WHAT IS NEEDED —
Search the listing below for the word "eapply" and return each line that contains it.

SOURCE DATA —
########################################

(** [while (CheckIfDue(FALSE));] *)
Fixpoint check_loop (fuel : nat) : K unit :=
  match fuel with
  | O => fail OutOfFuel
  | S fuel => fired <- CheckIfDue false ;; if fired : bool then check_loop fuel else sret tt
  end.

(** [OneTick] up to the test of [yieldOnReturn]. *)
Definition tick (fuel : nat) : K unit :=
  modify (fun s =>
    let t := stats s in
    match status s with
    | SystemMode => set_stats (mkStatistics (totalTicks t + SystemTick) (idleTicks t) (systemTicks t + SystemTick) (userTicks t)) s
    | _ => set_stats (mkStatistics (totalTicks t + UserTick) (idleTicks t) (systemTicks t) (userTicks t + UserTick)) s
    end) ;;;
  ChangeLevel IntOn IntOff ;;;
  check_loop fuel ;;;
  ChangeLevel IntOff IntOn.

Definition OneTick (fuel : nat) : K unit :=
  s <- get ;;
  let old := status s in
  tick fuel ;;;
  s <- get ;;
  if yieldOnReturn s then
    modify (set_yieldOnReturn false) ;;; modify (set_status SystemMode) ;;;
    Yield ;;;
    modify (set_status old)
  else sret tt.

Definition SetLevel (fuel : nat) (new : IntStatus) : K IntStatus :=
  s <- get ;;
  let old := level s in
  lift (ASSERT (bool_decide (new = IntOff) || negb (inHandler s))) ;;;
  ChangeLevel old new ;;;
  (if bool_decide (new = IntOn) && bool_decide (old = IntOff) then OneTick fuel else sret tt) ;;;
  sret old.

Definition Idle (fuel : nat) : K unit :=
  modify (set_status IdleMode) ;;;
  fired <- CheckIfDue true ;;
  if fired : bool then
    check_loop fuel ;;;
    modify (set_yieldOnReturn false) ;;;
    modify (set_status SystemMode)
  else Halt.

End Operations.

(** * Lemmas *)

Section Specification.
  Context {Q : Type} `{SQ : SortedQueue PendingInterrupt Q} {D : Type} `{DV : !Devices Q D}.
  Implicit Types (s : Sys Q D) (xs : list (Z * PendingInterrupt)).

(** The pending interrupts, the earliest first. *)
Definition queue xs s : Prop := sq_rep (pending s) xs /\ StronglySorted key_le xs.

(** Those that are to be delivered by time [t]. *)
Definition due (t : Z) xs : list (Z * PendingInterrupt) := filter (fun p => p.1 <= t) xs.
Lemma kept_ext pl s1 s1' pl' s2 s2' :
  kept pl s1 pl' s2 ->
  currentThread s1' = currentThread s1 -> idle s1' = idle s1 -> threads s1' = threads s1 ->
  currentThread s2' = currentThread s2 -> idle s2' = idle s2 -> threads s2' = threads s2 ->
  kept pl s1' pl' s2'.
Proof.
  intros [] H1 H2 H3 H4 H5 H6. split; [congruence|congruence|done|].
  intros t Ht. rewrite H6, H3. by apply kept_thread0.
Qed.

Lemma kept_running pl s pl' s' v lv :
  kept pl s pl' s' -> Inv None pl' s' v -> level s' = lv ->
  running (level s) pl s -> Run_inv lv v s'.
Proof.
  intros [Hc Hi Hp Ht] HI Hl (? & _ & Hcur & Hth). exists pl'. split; [done|].
  split; [congruence|]. split; [done|]. rewrite Hc, Hp, Ht by done. done.
Qed.

(** [t] was taken off a queue and becomes ready. *)
Lemma wake_inv pl s1 v t th :
  Inv (Some t) (<[t := Limbo]> pl) s1 v -> pl t <> Current ->
  threads s1 !! t = Some th -> suspended s1 t (frames th) ->
  exists s2, ReadyToRun t s1 = Ok (s2, tt) /\
    Inv None (<[t := Ready]> (<[t := Limbo]> pl)) s2 v /\
    kept pl s1 (<[t := Ready]> (<[t := Limbo]> pl)) s2 /\
    level s2 = level s1 /\ readyList s2 = readyList s1 ++ [t] /\ sems s2 = sems s1 /\ locks s2 = locks s1 /\ conds s2 = conds s1.
Proof.
  intros HI Hc Hth Hsus. destruct (ReadyToRun_inv _ _ _ _ th HI) as [Hr HI']; try done.
  { left. by rewrite fn_lookup_insert. }
  eexists. split; [exact Hr|]. split; [done|]. split; [|done].
  split; try done.
  - intros t'. destruct (decide (t' = t)) as [->|]; [rewrite fn_lookup_insert; naive_solver|].
    by rewrite !fn_lookup_insert_ne by done.
  - intros t' Ht'. simpl. rewrite lookup_insert_ne; [done|]. by intros ->.
Qed.

Lemma head_thread pl s v p t q :
  Inv None pl s v -> queued p -> members s p = t :: q ->
  pl t = p /\ exists th, threads s !! t = Some th /\ thread_ok s t p th.
Proof.
  intros HI Hp Hm. assert (pl t = p) as Hpt by (eapply queue_head; [apply HI|done|done]).
  split; [done|]. destruct (thread_of _ _ _ t HI) as (th & ? & Hok); [rewrite Hpt; by intros ->|].
  rewrite Hpt in Hok. by exists th.
Qed.

Lemma V_wake_inv pl s v i x :
  Inv None pl s v -> sems s !! i = Some x ->
  exists pl' s' q, V_wake i s = Ok (s', tt) /\ Inv None pl' s' v /\ kept pl s pl' s' /\
    level s' = level s /\ sems s' !! i = Some (mkSemaphore (value x) q).
Proof.
  intros HI Hx. unfold V_wake. sys_run.
  rewrite Hx. destruct (squeue x) as [|t q] eqn:Hq.
  { exists pl, s, []. split_and!; [done|done|by apply kept_refl|done|].
    rewrite Hx. destruct x; simpl in *. by subst. }
  destruct (head_thread pl s v (OnSem i) t q HI I) as (Hp & th & Hth & _ & Hfr).
  { simpl. by rewrite Hx. }
  destruct (wake_inv pl (set_sems (<[i := mkSemaphore (value x) q]> (sems s)) s) v t th)
    as (s2 & Hr & HI2 & Hk & Hl & _ & Hs2 & _); try done.
  - apply (Inv_replace pl s v); [by apply Inv_open|inv_same..].
    + by rewrite Hp.
    + apply (Places_pop _ (members s) _ t q (OnSem i)); [apply HI|done| |by intros []|..].
      * simpl. by rewrite Hx.
      * by rewrite members_sem, decide_True.
      * intros p' Hp'. by rewrite members_sem, decide_False.
    + intros. by apply thread_ok_sem.
    + intros j y. simpl. destruct (decide (j = i)) as [->|].
      * rewrite lookup_insert_eq. intros ?; simplify_eq. exact (inv_sems _ _ _ _ HI i x Hx).
      * rewrite lookup_insert_ne by done. apply HI.
  - by rewrite Hp.
  - rewrite Hfr. constructor. eexists. apply lookup_insert_eq.
  - exists (<[t := Ready]> (<[t := Limbo]> pl)), s2, q. split_and!; [done|done| |done|].
    + by eapply kept_ext; [exact Hk|..].
    + rewrite Hs2. apply lookup_insert_eq.
Qed.
(* ===== verification/ThreadTest.v ===== *)
(** * threads/threadtest.cc: the tests of threads, locks and conditions

    [ThreadTest] and the five tests of [TestSuite], as programs of calls to the
    routines of Threads and lines of output. The kernel gives the processor away
    only in those calls, and where a time slice ends ([slice]); without the
    [-rs] flag there is no timer and no time slice. The objects of the tests are
    global variables, so their uninitialised members start as NULL. What the
    routines of synch.cc print is [messages], and what [Interrupt::Idle] and
    [Halt] print is [halting]; the statistics that [Halt] prints last are left
    out, as are the loops without a body. The simulation of a supermarket that
    follows in the file is commented out. *)
From Stdlib Require Import String Ascii.
From stdpp Require Import strings pmap.
From S2P Require Import Prelude Threads.
Local Open Scope Z_scope.

Inductive act := Say (line : string) | Call (o : op).

Definition quiet (l : list act) : list op := omap (fun a => match a with Call o => Some o | Say _ => None end) l.

(** [t = new Thread(name); t->Fork(function, 0);] *)
Definition fork (t : tid) : list act := [Call (OpNew t); Call (OpFork t)].

Fixpoint times {A} (n : nat) (l : list A) : list A := match n with O => [] | S n => l ++ times n l end.

(** ** ThreadTest *)

Definition digit (n : nat) : string := String (ascii_of_nat (48 + n)) EmptyString.

Definition SimpleThread (which : nat) : list act :=
  seq 0 5 ≫= fun num => [Say ("*** thread " +:+ digit which +:+ " looped " +:+ digit num +:+ " times"); Call OpYield].

Definition ThreadTest : list act := fork 1 ++ SimpleThread 0.

(** ** Test 1 *)

Definition t1_s1 : sid := 11.
Definition t1_s2 : sid := 12.
Definition t1_s3 : sid := 13.
Definition t1_done : sid := 14.
Definition t1_l1 : lid := 11.

Definition t1_t1 : list act :=
  [Call (OpAcquire t1_l1); Call (OpV t1_s1);
   Say "t1_t1: Acquired Lock t1_l1, waiting for t3"; Call (OpP t1_s3);
   Say "t1_t1: working in CS"; Say "t1_t1: Releasing Lock t1_l1";
   Call (OpRelease t1_l1); Call (OpV t1_done)].

Definition t1_t2 : list act :=
  [Call (OpP t1_s1); Call (OpV t1_s2);
   Say "t1_t2: trying to acquire lock t1_l1"; Call (OpAcquire t1_l1);
   Say "t1_t2: Acquired Lock t1_l1, working in CS"; Say "t1_t2: Releasing Lock t1_l1";
   Call (OpRelease t1_l1); Call (OpV t1_done)].

Definition t1_t3 : list act :=
  [Call (OpP t1_s2); Call (OpV t1_s3)] ++
  times 3 [Say "t1_t3: Trying to release Lock t1_l1"; Call (OpRelease t1_l1)].

(** ** Test 2 *)

Definition t2_l1 : lid := 21.
Definition t2_c1 : cid := 21.
Definition t2_s1 : sid := 21.
Definition t2_done : sid := 22.

Definition t2_t1 : list act :=
  [Call (OpAcquire t2_l1); Say "t2_t1: Lock t2_l1 acquired, signalling t2_c1";
   Call (OpSignal t2_c1 (Some t2_l1)); Say "t2_t1: Releasing Lock t2_l1";
   Call (OpRelease t2_l1); Call (OpV t2_s1); Call (OpV t2_done)].

Definition t2_t2 : list act :=
  [Call (OpP t2_s1); Call (OpAcquire t2_l1); Say "t2_t2: Lock t2_l1 acquired, waiting on t2_c1";
   Call (OpWait t2_c1 (Some t2_l1)); Say "t2_t2: Releasing Lock t2_l1"; Call (OpRelease t2_l1)].

(** ** Test 3 *)

Definition t3_l1 : lid := 31.
Definition t3_c1 : cid := 31.
Definition t3_s1 : sid := 31.
Definition t3_done : sid := 32.

Definition t3_waiter (name : string) : list act :=
  [Call (OpAcquire t3_l1); Call (OpV t3_s1);
   Say (name +:+ ": Lock t3_l1 acquired, waiting on t3_c1"); Call (OpWait t3_c1 (Some t3_l1));
   Say (name +:+ ": freed from t3_c1"); Call (OpRelease t3_l1); Call (OpV t3_done)].

Definition t3_signaller : list act :=
  times 5 [Call (OpP t3_s1)] ++
  [Call (OpAcquire t3_l1); Say "t3_signaller: Lock t3_l1 acquired, signalling t3_c1";
   Call (OpSignal t3_c1 (Some t3_l1)); Say "t3_signaller: Releasing t3_l1";
   Call (OpRelease t3_l1); Call (OpV t3_done)].

(** ** Test 4 *)

Definition t4_l1 : lid := 41.
Definition t4_c1 : cid := 41.
Definition t4_s1 : sid := 41.
Definition t4_done : sid := 42.

Definition t4_waiter (name : string) : list act :=
  [Call (OpAcquire t4_l1); Call (OpV t4_s1);
   Say (name +:+ ": Lock t4_l1 acquired, waiting on t4_c1"); Call (OpWait t4_c1 (Some t4_l1));
   Say (name +:+ ": freed from t4_c1"); Call (OpRelease t4_l1); Call (OpV t4_done)].

Definition t4_signaller : list act :=
  times 5 [Call (OpP t4_s1)] ++
  [Call (OpAcquire t4_l1); Say "t4_signaller: Lock t4_l1 acquired, broadcasting t4_c1";
   Call (OpBroadcast t4_c1 (Some t4_l1)); Say "t4_signaller: Releasing t4_l1";
   Call (OpRelease t4_l1); Call (OpV t4_done)].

########################################

PROBLEM SOLUTION —
  intros HI Hp Hm. assert (pl t = p) as Hpt by (eapply queue_head; [apply HI|done|done]).
    + by eapply kept_ext; [exact Hk|..].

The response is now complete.